La Cataratta

Cosa e' la cataratta ?

La cataratta e' una opacizzazione della lente che si trova all'interno dell'occhio. Questa lente prende il nome di cristallino e separa la camera anteriore dell'occhio da quella posteriore (Fig. 1).

Figura 1.

Il cristallino focalizza la luce sulla retina in maniera da produrre una immagine nitida.
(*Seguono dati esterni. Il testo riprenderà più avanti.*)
(** * Can-Eat-Not: a shallow embedding of the workflow core

    The development follows the Python sources file by file:

    - [Text]: the string builtins the code relies on ([str.strip],
      [str.lower], [x in s]) and the character classes of [re];
    - [Py]: dynamically typed values, [int()], [float()], [round()];
    - [F64], [Json]: binary64 floats and the decoded values of a catalogue;
    - the session record of [state.py] and the update a node returns;
    - [nodes.py]: [human_node], [determine_next_agent], the node wrappers;
    - [main.py]: the conditional edges of [build_graph] and the run of
      the compiled graph, one step after the other;
    - [agents/trainer.py], [agents/nutritionist.py];
    - [tools/food_db.py].

    Conventions of the model.
    - Text is ASCII: a character with code 128 or more is neither
      whitespace, digit nor word character, and [lower] leaves it alone.
    - In the profile and in the metrics of the nutritionist a Python
      float is a rational ([Q]): [nan] and the infinities are not
      represented, no conversion overflows, and the arithmetic is exact,
      with round-half-even.
    - In [tools/food_db.py], whose result is a rounded product, a float is
      an IEEE 754 binary64 number ([F64]), with the conversions, the
      product and the rounding of the interpreter and the exceptions they
      raise.
    - A run of digits is converted to an integer whatever its length: the
      cap the interpreter puts on the length of such a run (4300 digits
      unless changed with [sys.set_int_max_str_digits]) is left out.
    - What the outside world supplies (the line typed by the user, the
      clock, the reply of the language model or its failure) is an
      explicit argument of the function that consumes it. *)

From Stdlib Require Import ZArith QArith Qround List String Ascii Bool Lia.
From Stdlib Require Import SpecFloat.
From Stdlib Require Import DecimalString.
Import ListNotations.

Local Open Scope Z_scope.

(* ================================================================== *)
(** * Text: string builtins *)
(* ================================================================== *)

Module Text.

(** [str.isspace] on ASCII: TAB..CR, FS..US and the blank. *)
Definition is_space (c : ascii) : bool :=
  let n := nat_of_ascii c in
  (Nat.leb 9 n && Nat.leb n 13) || (Nat.leb 28 n && Nat.leb n 32).

(** [\d] restricted to ASCII. *)
Definition is_digit (c : ascii) : bool :=
  let n := nat_of_ascii c in Nat.leb 48 n && Nat.leb n 57.

Definition is_upper (c : ascii) : bool :=
  let n := nat_of_ascii c in Nat.leb 65 n && Nat.leb n 90.

Definition is_lower (c : ascii) : bool :=
  let n := nat_of_ascii c in Nat.leb 97 n && Nat.leb n 122.

(** [\w] restricted to ASCII: letters, digits and the underscore. *)
Definition is_word (c : ascii) : bool :=
  is_digit c || is_upper c || is_lower c || Nat.eqb (nat_of_ascii c) 95.

Definition lower_ascii (c : ascii) : ascii :=
  if is_upper c then ascii_of_nat (nat_of_ascii c + 32) else c.

(** [s.lower()] *)
Fixpoint lower (s : string) : string :=
  match s with
  | EmptyString => EmptyString
  | String c r => String (lower_ascii c) (lower r)
  end.

Fixpoint lstrip (s : string) : string :=
  match s with
  | EmptyString => EmptyString
  | String c r => if is_space c then lstrip r else s
  end.

Fixpoint rstrip (s : string) : string :=
  match s with
  | EmptyString => EmptyString
  | String c r =>
      match rstrip r with
      | EmptyString => if is_space c then EmptyString else String c EmptyString
      | r' => String c r'
      end
  end.

(** [s.strip()] *)
Definition strip (s : string) : string := rstrip (lstrip s).
(** * Audio capture and re-encoding of [pages/page6.jsx]

    A shallow embedding of the recorder page of the beyond-words web client:
    the choice of the capture MIME type in [startRecording], the recorder's
    [onstop] handler, [convertToWav], [audioBufferToWav] with its [DataView]
    writes, and the form field built by [handleAnalyze].

    JavaScript numbers that hold samples are IEEE-754 binary64 values
    (Rocq's primitive floats); lengths, offsets and header fields are
    integers far below 2^53, kept in [nat] and [Z].  An [ArrayBuffer] is a
    list of bytes; a thrown exception or a rejected promise is [None]. *)

From Stdlib Require Import ZArith List String Ascii Lia.
From Stdlib Require Import FloatClass PrimFloat FloatOps SpecFloat.
From Stdlib Require Import FloatAxioms.
From stdpp Require Import base option list.
From coqutil Require Import Byte Word.LittleEndianList.

Local Open Scope Z_scope.

(** ** JavaScript numbers *)

Module JS.

(** [x] is the negative zero. *)
Definition is_negzero (x : float) : bool :=
  match classify x with NZero => true | _ => false end.

(** [x] is the positive zero. *)
Definition is_poszero (x : float) : bool :=
  match classify x with PZero => true | _ => false end.

(** [Math.min(a, b)]: NaN if either argument is NaN; -0 is below +0. *)
Definition Math_min (a b : float) : float :=
  if is_nan a || is_nan b then nan
  else if is_poszero a && is_negzero b then b
  else if (b <? a)%float then b else a.

(** [Math.max(a, b)]: NaN if either argument is NaN; +0 is above -0. *)
Definition Math_max (a b : float) : float :=
  if is_nan a || is_nan b then nan
  else if is_negzero a && is_poszero b then b
  else if (a <? b)%float then b else a.

(** The mathematical value of a finite number with its fraction dropped
    (truncation toward zero); 0 for NaN and the infinities, as the
    integer conversions of ECMAScript want it. *)
Definition truncate (x : float) : Z :=
  match Prim2SF x with
  | S754_finite s m e =>
      let a := Z.shiftl (Z.pos m) e in if s then - a else a
  | _ => 0
  end.

(** [ToInt16]: truncate, reduce modulo 2^16, read as two's complement. *)
Definition ToInt16 (x : float) : Z :=
  let int16bit := truncate x mod 2 ^ 16 in
  if 2 ^ 15 <=? int16bit then int16bit - 2 ^ 16 else int16bit.

(** [ToUint8], [ToUint16] and [ToUint32] of an integral number. *)
Definition ToUint8 (v : Z) : Z := v mod 2 ^ 8.
Definition ToUint16 (v : Z) : Z := v mod 2 ^ 16.
Definition ToUint32 (v : Z) : Z := v mod 2 ^ 32.

(** What a [Float32Array] keeps of a number stored into it: the nearest
    binary32 value, ties to even ([Math.fround]). *)
Definition fround (x : float) : float :=
  match Prim2SF x with
  | S754_finite s m e =>
      SF2Prim (binary_normalize 24 128 (cond_Zopp s (Z.pos m)) e s)
  | _ => x
  end.
(** * A shallow embedding of [mp3.py]: playlist controller and completion monitor

    The player object is a record of the attributes that [MP3Player.__init__]
    assigns.  Every method is a computation in a small state-and-exception
    monad over a [world]: the player object together with the chronological
    trace of everything the method did that is visible from outside (lock
    operations, attribute accesses, calls into [pygame.mixer], printed lines,
    sleeps).  The audio engine is not part of the program; it is a parameter
    that decides for each call, from the calls made so far, whether the call
    raises and what [get_busy] answers. *)

From Stdlib Require Import ZArith List String Ascii Bool Lia.
From Stdlib Require Import Permutation Sorting.Sorted DecimalString.
Import ListNotations.

Local Open Scope string_scope.
Local Open Scope Z_scope.
Local Open Scope list_scope.

(** ** Python values used by the program *)

Module Py.

(** [len(l)] *)
Definition len {A : Type} (l : list A) : Z := Z.of_nat (List.length l).

(** [not l] for a list [l] *)
Definition is_empty {A : Type} (l : list A) : bool :=
  match l with [] => true | _ :: _ => false end.

(** [l[i]] for an integer [i]: a negative index counts from the end, an
    index outside the list has no element ([IndexError]). *)
Definition getitem {A : Type} (l : list A) (i : Z) : option A :=
  let j := if i <? 0 then i + len l else i in
  if (j <? 0) || (len l <=? j) then None else nth_error l (Z.to_nat j).

(** [str(i)] for an integer [i] *)
Definition str (i : Z) : string := NilZero.string_of_int (Z.to_int i).
(** * Egress gateway manager: reconciliation engine

    A shallow embedding of [pkg/egressgateway/manager.go] (package
    [egressgateway]) and proofs of the properties its specification states.

    Conventions of the embedding:
    - a Go map is a [gmap]; a Go slice is a [list];
    - [*PolicyConfig] pointers are locations into an explicit [heap] of
      policy objects, because [policyConfigs] and [policyConfigsBySourceIP]
      alias the same objects and the reconciler mutates them in place;
    - the order in which Go ranges over a map is unspecified: every such
      loop asks a schedule ([range]) for the order, and the theorems hold
      for every schedule that enumerates the map;
    - calls to the external collaborators (policy map, netlink) are appended
      to a log, [calls], and may fail as decided by the schedule
      ([callFails]);
    - an IPv4 address is its 32-bit value;
    - what the file uses from the rest of the package and from other
      packages (policy configuration, policy map, netlink helpers, work
      queue) is modelled from the specification and marked as such. *)

From stdpp Require Import gmap strings list fin_maps sorting pretty.
From Stdlib Require Import ZArith OrdersEx.

Open Scope Z_scope.
(** The file grows by the rows of the trace; no header comes from the loop. *)
Lemma sampling_appends (base : string) (h : nat) (fuel t : nat) (st : state) :
  csv st = (base ++ flatten (rows (trace st)))%string ->
  headers (trace st) = h ->
  let st' := end_state (sampling' fuel t st) in
  csv st' = (base ++ flatten (rows (trace st')))%string /\ headers (trace st') = h.
Proof.
  intros Hcsv Hh.
  apply (sampling_keeps
           (fun st => csv st = (base ++ flatten (rows (trace st)))%string
                      /\ headers (trace st) = h)).
  - intros t' st' (H1 & H2).
    destruct (sample_fields t' st') as (nm' & nv' & sv' & _ & _ & ->).
    cbn [csv trace]. split.
    + rewrite rows_app, flatten_app, H1. cbn [rows flatten].
      now rewrite append_nil_r, append_assoc.
    + rewrite headers_app, H2. simpl. lia.
  - intros a b st' (H1 & H2). cbn. split.
    + rewrite rows_app, app_nil_r. assumption.
    + rewrite headers_app, H2. simpl. lia.
  - intros r st' (H1 & H2). cbn. split.
    + rewrite rows_app, app_nil_r. assumption.
    + rewrite headers_app, H2. simpl. lia.
  - split; assumption.
Qed.

(** The loop only adds to the trace. *)
Lemma sampling_extends (fuel t : nat) (st : state) :
  exists more, trace (end_state (sampling' fuel t st)) = (trace st ++ more)%list.
Proof.
  apply (sampling_keeps (fun st' => exists more, trace st' = (trace st ++ more)%list)).
  - intros t' st' [more H].
    destruct (sample_fields t' st') as (nm' & nv' & sv' & _ & _ & ->).
    cbn [trace]. rewrite H, <- app_assoc. eauto.
  - intros a b st' [more H]. cbn. rewrite H, <- app_assoc. eauto.
  - intros r st' [more H]. cbn. rewrite H, <- app_assoc. eauto.
  - exists []. now rewrite app_nil_r.
Qed.

End LoopFacts.

(** ** The logger: header and rows of a whole run *)

Section RunFacts.

Import CStr NumaStatLogger.

(** [run] stops with status 1 before any row, or is the forked child, or
    enters the loop. *)
Lemma run_cases (fuel : nat) (w : world) (numa_count : Z)
      (interval_sec : Double.double) (use_duration : bool) (iterations : Z)
      (use_run : bool) (run_argv : list string) :
  let r := run fuel w numa_count interval_sec use_duration iterations use_run run_argv in
  (exists c tr, r = Exit 1 c tr /\ rows tr = [])
  \/ r = Exec run_argv
  \/ exists block_nm block_nv text fresh,
       write_csv_header (output w) csv_file numa_count = Some (text, fresh)
       /\ r = match sampling w numa_count interval_sec use_duration iterations use_run
                             fuel 0
                             (entry_state w numa_count use_run block_nm block_nv text fresh) with
              | Done st => Exit 0 (Some (csv st))
                                (trace st ++ (if use_run then [Wait] else []))
              | Undef st => Undefined (Some (csv st)) (trace st)
              | NoFuel st => Sampling (Some (csv st)) (trace st)
              end.
Proof.
  unfold run.
  destruct (malloc_nm w) as [block_nm|]; [|left; eauto].
  destruct (malloc_nv w) as [block_nv|]; [|left; eauto].
  destruct (write_csv_header _ _ _) as [[text fresh]|]; [|left; eauto].
  destruct (negb (fopen_a_ok (output w))).
  { left. do 2 eexists. split; [reflexivity|]. now destruct fresh. }
  destruct (use_run && (fork w =? 0))%bool; [right; left; reflexivity|].
  right; right. exists block_nm, block_nv, text, fresh. split; reflexivity.
Qed.

Lemma entry_state_rows (w : world) (numa_count : Z) (use_run : bool)
      (block_nm : nat -> node_meminfo) (block_nv : nat -> node_vmstat)
      (text : string) (fresh : bool) :
  let st := entry_state w numa_count use_run block_nm block_nv text fresh in
  rows (trace st) = []
  /\ headers (trace st) = (if fresh then 1 else 0)%nat
  /\ length (nm st) = Z.to_nat numa_count
  /\ length (nv st) = Z.to_nat numa_count.
Proof.
  cbn. rewrite !length_map, !length_seq.
  destruct fresh, use_run; repeat split; reflexivity.
Qed.

Lemma run_rows_ok (fuel : nat) (w : world) (numa_count : Z)
      (interval_sec : Double.double) (use_duration : bool) (iterations : Z)
      (use_run : bool) (run_argv : list string) :
  (forall t, 0 <= snd (clock_gettime w t) < 1000000000) ->
  Forall (row_ok (Z.to_nat numa_count))
         (rows (trace_of (run fuel w numa_count interval_sec use_duration
                              iterations use_run run_argv))).
Proof.
  intros Hclock.
  destruct (run_cases fuel w numa_count interval_sec use_duration iterations
                      use_run run_argv)
    as [(c & tr & -> & Hrows) | [-> | (bnm & bnv & text & fresh & _ & ->)]].
  - cbn. rewrite Hrows. constructor.
  - constructor.
  - destruct (entry_state_rows w numa_count use_run bnm bnv text fresh)
      as (Hr & _ & Hnm & Hnv).
    pose proof (sampling_rows_ok w numa_count interval_sec use_duration iterations
                  use_run (Z.to_nat numa_count) fuel 0 _ Hclock Hnm Hnv) as H.
    rewrite Hr in H. specialize (H ltac:(constructor)).
    destruct (sampling _ _ _ _ _ _ _ _ _) as [st|st|st]; cbn in *; try assumption.
    rewrite rows_app. destruct use_run; cbn; now rewrite app_nil_r.
Qed.
(** What Mirror does to a file of the target that [should_exclude] names,
    when nothing is refused. *)
Lemma mirror_keeps_excluded_file (self : FileSync)
    (fs : gmap (list string) node) (rel : list string) (g : file_data) :
  ~ source_dir self `prefix_of` target_dir self ->
  ~ target_dir self `prefix_of` source_dir self ->
  tree_shaped fs ->
  rel <> [] ->
  fs !! (target_dir self ++ rel) = Some (File g) ->
  should_exclude self (target_dir self ++ rel) = true ->
  exists self' fs',
    mirror_sync self fs = Returned self' fs' /\
    is_file fs' (target_dir self ++ rel) = true /\
    ((forall p, name p = name rel -> should_exclude self p = true) ->
     fs' !! (target_dir self ++ rel) = Some (File g)).
Proof.
  intros Hst Hts Hwf Hrel Ht Hex.
  set (t := target_dir self ++ rel) in *.
  assert (Htne : t <> []) by (subst t; intros [_ ?]%app_eq_nil; done).
  assert (Htd : is_dir fs (target_dir self) = true).
  { eapply tree_shaped_ancestors; [done | exact Ht | by apply prefix_app_r |].
    subst t. intros E. rewrite <- (app_nil_r (target_dir self)) in E at 1.
    by apply app_inv_head in E. }
  unfold mirror_sync.
  set (self0 := log (LogInfo "mirror sync started") self).
  change (target_dir self0) with (target_dir self).
  change (source_dir self0) with (source_dir self).
  rewrite (Path_mkdir_existing _ _ Htd). cbv zeta.
  set (st1 := foldl push_entry (self0, fs) (rglob fs (source_dir self))).
  assert (S1 : same_settings self st1.1).
  { eapply same_settings_trans; [apply (same_settings_log (LogInfo "mirror sync started"))|].
    apply (loop_settings push_entry push_entry_settings _ (self0, fs)). }
  assert (P1 : preserved fs st1.2).
  { apply (push_loop_nothing_deleted (rglob fs (source_dir self)) (self0, fs)). }
  assert (Hf : is_file st1.2 t = true).
  { destruct (P1 _ _ Ht) as (n' & Hn' & Hk). unfold is_file.
    rewrite fs_node_lookup by done. rewrite Hn'. by destruct n'. }
  assert (Hup : forall q, q `prefix_of` t -> q <> t -> is_dir fs q = true).
  { intros q Hq Hne. by eapply tree_shaped_ancestors. }
  assert (Hch : forall q, q `prefix_of` t -> q <> [] -> is_Some (st1.2 !! q)).
  { intros q Hq Hne. destruct (decide (q = t)) as [-> | Hqt].
    - unfold is_file in Hf. rewrite fs_node_lookup in Hf by done.
      destruct (st1.2 !! t); [by eexists | done].
    - pose proof (is_dir_lookup fs q Hne (Hup q Hq Hqt)) as Hd.
      destruct (P1 _ _ Hd) as (n' & -> & _). by eexists. }
  assert (Hdirs : forall q, q `prefix_of` t -> q <> t -> is_file st1.2 q = false).
  { intros q Hq Hne. destruct (is_file st1.2 q) eqn:E; [|done]. exfalso.
    eapply is_file_not_dir; [exact E|].
    apply (is_dir_preserved fs); [done | by apply Hup]. }
  set (st2 := foldl prune_entry st1 (rglob st1.2 (target_dir self))).
  destruct (chain_loop st1.2 t self prune_entry prune_entry_settings)
    with (l := rglob st1.2 (target_dir self)) (st := st1) as [S2 C2]; try done.
  { intros st p S C. by apply (prune_entry_chain self). }
  fold st2 in S2, C2.
  destruct (chain_loop st1.2 t self reap_entry reap_entry_settings)
    with (l := sorted_reverse (rglob st2.2 (target_dir self))) (st := st2)
    as [_ C3]; try done.
  { intros st p S C. by apply reap_entry_chain. }
  eexists _, _. split; [done|]. split.
  - rewrite <- Hf. apply is_file_agree. apply C3. done.
  - intros Hname. rewrite (C3 t) by done.
    apply (push_loop_named self rel (File g)); try done. apply rglob_below.
Qed.

(** X16: Mirror never deletes a file of the target that [should_exclude]
    names, whether or not the source holds a counterpart, so the target is
    not an exact mirror of the source.  Over a tree-shaped file system and
    two trees neither of which lies inside the other, the file is still a
    regular file in the file system the run ends with, whether the run
    returns or not; when the name rules exclude every path of its name (a
    dot or tilde name, [.tmp], [.log], a denylist name), the file is
    exactly as it was. *)
Theorem mirror_spares_excluded_files (self : FileSync)
    (fs : gmap (list string) node) (rel : list string) (g : file_data) :
  ~ source_dir self `prefix_of` target_dir self ->
  ~ target_dir self `prefix_of` source_dir self ->
  tree_shaped fs ->
  rel <> [] ->
  fs !! (target_dir self ++ rel) = Some (File g) ->
  should_exclude self (target_dir self ++ rel) = true ->
  let fs' := final_fs (mirror_sync self fs) in
  is_file fs' (target_dir self ++ rel) = true /\
  ((forall p, name p = name rel -> should_exclude self p = true) ->
   fs' !! (target_dir self ++ rel) = Some (File g)).
Proof.
  intros Hst Hts Hwf Hrel Ht Hex. cbv zeta.
  destruct (mirror_keeps_excluded_file self fs rel g) as (s & f & E & H);
    try done.
  rewrite E. exact H.
Qed.

Lemma mirror_spares_excluded_files_witness :
  let fs' := final_fs (mirror_sync (FileSync_init ["src"] ["dst"] "mirror" false)
                                   fs_hidden_target) in
  is_file fs' ["dst"; "old"; ".keep"] = true /\
  fs' !! ["dst"; "old"; ".keep"] = Some (File (FileData "kept" 1 true true)).
Proof.
  destruct (mirror_spares_excluded_files
              (FileSync_init ["src"] ["dst"] "mirror" false) fs_hidden_target
              ["old"; ".keep"] (FileData "kept" 1 true true))
    as (Hfile & Hsame).
  - decide_by_evaluation.
  - decide_by_evaluation.
  - unfold tree_shaped. decide_by_evaluation.
  - discriminate.
  - vm_compute; reflexivity.
  - vm_compute; reflexivity.
  - split; [exact Hfile|].
    apply Hsame. intros p Hp. rewrite should_exclude_unfold, Hp. reflexivity.
Defined.

Lemma settle_entry_copy st item :
  settle_entry st item
  = copy_file st.1 st.2 (origin (source_dir st.1) (target_dir st.1) item)
              (dest (source_dir st.1) (target_dir st.1) item).
Proof.
  destruct st as [self fs], item as [k info]. unfold settle_entry, origin, dest.
  cbn [fst snd]. by destruct (info_source info).
Qed.

(** [Path.mkdir] keeps the shape of a tree. *)
Lemma os_mkdir_tree_shaped fs p fs' :
  tree_shaped fs -> os_mkdir fs p = Created fs' -> tree_shaped fs'.
Proof.
  intros Hwf. unfold os_mkdir.
  destruct (fs_node fs p) eqn:Hp; [done|].
  destruct (fs_node fs (parent p)) as [[]|] eqn:Hpar; try done.
  intros [= <-].
  assert (Hpne : p <> []) by (intros ->; done).
  rewrite fs_node_lookup in Hp by done.
  assert (Hkeep : forall q, is_dir fs q = true -> is_dir (<[p := Dir]> fs) q = true).
  { intros q. unfold is_dir. destruct q as [|c q]; [done|]. cbn [fs_node].
    destruct (decide (p = c :: q)) as [<- | Hne].
    - by rewrite lookup_insert_eq.
    - by rewrite lookup_insert_ne. }
  intros q n Hq. destruct (decide (q = p)) as [-> | Hne].
  - right. apply Hkeep. unfold is_dir. by rewrite Hpar.
  - rewrite lookup_insert_ne in Hq by done.
    destruct (Hwf q n Hq) as [-> | Hd]; [by left | right; by apply Hkeep].
Qed.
Quando la lente si opacizza i raggi luminosi sono bloccati o deviati causando cosi' una visione annebbiata, con ridotto contrasto, scarsa visione dei colori ed abbagliamento per i raggi diffratti.
Ancora oggi esistono molte convinzioni errate riguardo alla cataratta: ad esempio non e' assolutamente vero che una cataratta insorta in un occhio si possa propagare all'occhio controlaterale, mentre e' possibile che l'opacita' del cristallino possa svilupparsi pressoche' contemporaneamente nei due occhi; la cataratta non si sviluppa in seguito alla attivita' visiva o all'uso di occhiali e di solito insorge gradualmente nell'arco di alcuni anni; la cataratta non e' correlata al cancro.

Cause e sintomi

Ci sono diversi tipi di cataratta e tutti sono dovuti a modificazioni nella composizione chimica della lente che comportano una riduzione della sua trasparenza.
Le cause di queste modificazioni possono essere molteplici: invecchiamento; traumi oculari; malattie e alterazioni oculari e sistemiche; difetti ereditari o congeniti.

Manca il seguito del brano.